EXERCISE MATERIALS >>
——————

(** ** The message to a peer *)

(** The message [send_ae_to] makes for peer [k]. *)
Definition addressed s (k : nat) (m : RaftMessage) : Prop :=
  exists next es, rn_next_index s !! k = Some next /\
    gather (S AE_CAP) (rn_log s) hv_new next = Some es /\
    m = AppendEntries (rn_current_term s) (rn_id s) (saturating_sub_u64 next 1)
          (if saturating_sub_u64 next 1 =? 0 then 0
           else default 0 (term_at (rn_log s) (saturating_sub_u64 next 1))) es (rn_commit_index s).

Lemma send_ae_addressed s k p next (t t' : Outbox) :
  hv_slice (rn_peers s) !! k = Some p -> rn_next_index s !! k = Some next ->
  send_ae_to s k t = Some t' -> exists m, addressed s k m /\ t' = t ++ [(p, m)].
Proof.
  intros Hp Hn. unfold send_ae_to. rewrite Hp, Hn. intros (es & Hg & [= <-])%bind_Some.
  eexists. split; [|done]. by exists next, es.
Qed.

Lemma send_ae_grows s k (t t' : Outbox) :
  (k < n_peers s)%nat -> send_ae_to s k t = Some t' -> exists x, t' = t ++ [x].
Proof.
  intros Hk. unfold send_ae_to. destruct (lookup_lt_is_Some_2 (hv_slice (rn_peers s)) k Hk) as [p ->].
  intros (es & _ & [= <-])%bind_Some. by eexists.
Qed.

(** The message to peer [k] is the [k]-th one. *)
Lemma broadcast_nth s k p next : forall j (t t' : Outbox),
  hv_slice (rn_peers s) !! k = Some p -> rn_next_index s !! k = Some next -> (j <= n_peers s)%nat ->
  foldl (fun ot i => t ← ot; send_ae_to s i t) (Some t) (seq 0 j) = Some t' ->
  length t' = (length t + j)%nat /\
  ((k < j)%nat -> exists m, addressed s k m /\ t' !! (length t + k)%nat = Some (p, m)).
Proof.
  induction j as [|j IH]; intros t t' Hp Hn Hj.
  { cbn. intros [= <-]. split; [lia|]. lia. }
  rewrite seq_S, foldl_app. cbn. intros (t1 & H1 & Hs)%bind_Some.
  destruct (IH t t1 Hp Hn ltac:(lia) H1) as [Hlen Hm]. split.
  - destruct (send_ae_grows s j t1 t' Hj Hs) as [x ->]. rewrite length_app. cbn. lia.
  - intros Hk. destruct (decide (k = j)) as [->|Hne].
    + destruct (send_ae_addressed s j p next t1 t' Hp Hn Hs) as (m & Ha & ->). exists m. split; [done|].
      apply list_lookup_middle. lia.
    + destruct (Hm ltac:(lia)) as (m & Ha & Hl). destruct (send_ae_grows s j t1 t' Hj Hs) as [x ->].
      exists m. split; [done|]. by apply lookup_app_l_Some.
Qed.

——————

EXERCISE >> In the listing, find all lines with the string "Lemma" and copy them.

RESPONSE TO THE EXERCISE >>
Lemma send_ae_addressed s k p next (t t' : Outbox) :
Lemma send_ae_grows s k (t t' : Outbox) :
Lemma broadcast_nth s k p next : forall j (t t' : Outbox),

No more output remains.